Pruitt stepped down from the Environmental Protection Agency (EPA) in 2018 amid a wave of ethics scandals. He had faced heat for staying in a bargain $50-per-night condo in Capitol Hill owned by the wife of a prominent energy lobbyist when he was in Washington, D.C.

Pruitt now faces a crowded GOP primary to replace Inhofe, 87, which includes Rep. Markwayne Mullin, former Speaker of the Oklahoma House T.W. Shannon, Inhofe’s longtime Chief of Staff Luke Holland, state Sen. Nathan Dahm and Alex Gray, former chief of staff of the National Security Council under Trump.

That means two former Trump officials could be vying for the former president’s endorsement.

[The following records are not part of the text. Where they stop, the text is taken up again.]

Definition increasing (l : list BlockUtxoInfo) : Prop := StronglySorted Z.lt (map bu_height l).

Lemma by_height_sorted page blocks rs : increasing blocks -> Forall2 (block_result page) blocks rs ->
  StronglySorted (fun a b => by_height b a = false) rs.
Proof.
  unfold increasing. induction 2 as [|b r blocks rs Hr Hf IH]; [constructor|]. cbn in H.
  apply StronglySorted_inv in H as [Hs Hb]. constructor; [by apply IH|].
  apply Forall_forall. intros r' Hr'. apply list_elem_of_lookup in Hr' as [i Hi].
  destruct (Forall2_lookup_r _ _ _ _ _ Hf Hi) as (b' & Hb' & Hres).
  destruct (block_result_same _ _ _ Hr) as [E1 _]. destruct (block_result_same _ _ _ Hres) as [E2 _].
  unfold by_height. rewrite E1, E2. apply Z.leb_gt.
  apply (proj1 (Forall_forall _ _) Hb). by apply list_elem_of_fmap_2, (list_elem_of_lookup_2 _ i).
Qed.

Lemma sort_results page blocks rs final : increasing blocks -> Forall2 (block_result page) blocks rs ->
  Permutation final rs -> sort_by by_height final = rs.
Proof.
  intros Hi Hf Hp. apply (sorted_perm_eq by_height).
  - apply sort_by_sorted; unfold by_height; intros; rewrite ?Z.leb_le, ?Z.leb_gt in *; lia.
  - by eapply by_height_sorted.
  - intros a. unfold by_height. apply Z.leb_refl.
  - by rewrite sort_by_perm.
Qed.

Lemma no_errors (scanned : list ScannedBlock) page :
  concat (completion page PoolErrors (map fst scanned)) = [] <-> Forall (fun x => fst x = []) scanned.
Proof.
  transitivity (Forall (fun e : list WalletError => e = []) (completion page PoolErrors (map fst scanned))).
  - induction (completion page PoolErrors (map fst scanned)) as [|e l IH]; cbn; [by split|].
    rewrite Forall_cons. destruct e; cbn; [|naive_solver]. rewrite IH. naive_solver.
  - rewrite (completion_perm page PoolErrors (map fst scanned)). by rewrite Forall_map.
Qed.

Lemma scanned_in_order blocks scanned :
  Forall2 (fun b x => scan_block self b = Ok x) blocks scanned -> Forall (fun x => fst x = []) scanned ->
  Forall2 (fun b sc => scan_block self b = Ok ([], Some sc)) blocks (omap snd scanned).
Proof.
  induction 1 as [|b [errors [sc|]] blocks scanned Hb _ IH]; intros [He Hf]%Forall_cons || intros _; cbn in *.
  - constructor.
  - subst errors. constructor; [done|auto].
  - subst errors. by destruct (scan_block_errors _ _ _ Hb eq_refl).
Qed.

Lemma split_results page blocks rs : Forall2 (block_result page) blocks rs -> exists scs,
  Forall2 (fun b sc => scan_block self b = Ok ([], Some sc)) blocks scs /\
  Forall2 (fun sc r => complete_in_page self block_net page sc = Ok r) scs rs.
Proof.
  induction 1 as [|b r blocks rs (sc & Hs & Hc) _ (scs & IH1 & IH2)]; [by exists []|].
  exists (sc :: scs). by split; constructor.
Qed.

Lemma join_results page blocks scs : forall rs,
  Forall2 (fun b sc => scan_block self b = Ok ([], Some sc)) blocks scs ->
  Forall2 (fun sc r => complete_in_page self block_net page sc = Ok r) scs rs ->
  Forall2 (block_result page) blocks rs.
Proof.
  intros rs H. revert rs. induction H as [|b sc blocks scs Hb _ IH]; intros rs Hrs; inversion Hrs; subst;
    constructor; [by exists sc|auto].
Qed.

Lemma completed_perm {A} page (l : list A) :
  Permutation (completion page Futures (completion page PoolResults l)) l.
Proof. by rewrite !completion_perm. Qed.

(** A loop that succeeds on a list succeeds on its permutations. *)
Lemma outcome_mapM_perm {E A B} (f : A -> outcome E B) l k ys : Permutation l k ->
  outcome_mapM f l = Ok ys -> exists zs, outcome_mapM f k = Ok zs /\ Permutation ys zs.
Proof.
  intros Hp H. apply outcome_mapM_ok in H. destruct (Permutation_Forall2 Hp H) as (zs & Hz & Hf).
  exists zs. split; [by apply outcome_mapM_ok|done].
Qed.
(** A webhook address without a secret: every scan queues webhooks for the
    address, and no state of the daemon has a worker that would deliver them. *)
Theorem webhooks_need_secret password base file max batch interval port confirmations url events dir files d s :
  let daemon := Daemon_new password base file max batch interval port confirmations (Some url) None events dir in
  daemon_runs daemon files d s ->
  sb_webhook_config (cycle_scanner daemon) = Some (mkWebhookTriggerConfig url events) /\
  dn_task s WebhookTask = Finished.
Proof. intros daemon Hs. split; [done|]. by rewrite (ended_task_stays daemon WebhookTask _ _ Hs). Qed.

End Webhooks.

(** ** A run of the daemon *)
Module DaemonExamples.
Import Demo WalletExamples AccountExamples ScanDemo SetupExamples BurnTheory.BurnExamples ApiExamples.

Definition daemon : Daemon := Daemon_new "secret" "http://node" "wallet.db" u64_max 25 60 9000 3 None None None "proofs".

(** The node cannot be reached; then it can. *)
Definition offline : ScanEnv := {|
  init_db := Ok tt;
  pool := fun _ => Ok tt;
  parse_base_url := Ok tt;
  wallet_client := Ok tt;
  scanner_client := Ok tt;
  reached := fun _ => false;
  num_cpus := 4;
  node_url := "http://node";
  scanning_keys := fun _ => keys;
  BIRTHDAY_GENESIS_FROM_UNIX_EPOCH := 1000;
  get_header_by_height := fun _ => Err "offline";
  get_height_at_time := fun _ => Err "offline";
  scan_blocks := fun _ _ _ => Err "offline";
  token_cancelled := fun _ => false;
  sleep_interrupted := fun _ => false;
|}.

Definition cycle (env : ScanEnv) (fuel : nat) (d : Db) := run_internal env (cycle_scanner daemon) fuel (d, []).
Definition db0 : Db := snd AccountExamples.created.
Definition db1 : Db := fst (snd (cycle offline 1 db0)).
Definition db2 : Db := fst (snd (cycle node 1 db1)).
Definition db3 : Db := fst (snd (cycle node 0 db2)).

(** An intermittent error, a scan, and a scan that Ctrl-C interrupts. *)
Example cycles :
  after_cycle (fst (cycle offline 1 db0)) = Some Sleeping /\ after_cycle (fst (cycle node 1 db1)) = Some Sleeping /\
  dropped (fst (cycle node 0 db2)) = true.
Proof. vm_compute. repeat split; reflexivity. Qed.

In another of a litany of scandals that swirled around Pruitt, aides say Pruitt asked them to help his wife find a job that would net her a salary that topped $200,000. He also had a $43,000 sound-proof phone booth installed in his EPA office, far above the $5,000 limit.

Democrats at the time revealed that Pruitt attempted to become attorney general before throwing in the towel at the EPA.

He also demanded 24-hour-a-day protection from armed officers, resulting in a swollen 20-member security detail that blew through overtime budgets and racked up expenses of more than $3 million. It was later found that he used that security detail to pick up his dry cleaning and help him shop for lotion at the pharmacy.

Pruitt was also investigated for his travel costs by the agency’s inspector general, including his frequent use of first class seats. The then-administrator ran up the taxpayer tab more than $163,000 by taking first-class flights, military aircraft and charter flights in his first year in office alone.

Pruitt was hired to roll back regulations en masse at the EPA in favor of drumming up coal, oil and natural gas production. In his haste to roll back Obama-era regulations, Pruitt bypassed rules that led to his efforts being struck down in court. Courts struck down at least six efforts to delay or roll back regulations on pesticides, lead paint and renewable-fuel requirements.

Pruitt resigned from the EPA in July 2018, but not without attributing his spot in the Trump administration to divine providence.

‘I believe you are serving as President today because of God’s providence. I believe that same providence brought me into your service,’ Pruitt wrote Trump in his resignation letter as he faced more than a dozen investigations.

And upon Pruitt’s leaving, Trump spoke highly of him. ‘Scott Pruitt did an outstanding job inside of the EPA. We’ve gotten rid of record breaking regulations and it’s been really good,’ the president stated. ‘You know, obviously the controversies with Scott, but within the agency we were extremely happy.’

Congressional Democrats were probing staff claims he ordered them to falsify his official schedules to shield meetings with industry bigs.

Pruitt’s former chief of staff Kevin Chmielewski – who came to EPA from the Trump campaign – told CNN Pruitt held meetings to ‘scrub, alter or remove from Pruitt’s official calendar numerous records because they might “look bad.”‘

He said close aides kept three different schedules – and one of them containing potentially revealing information was kept secret. He was already facing a dozen-plus scandals at the time.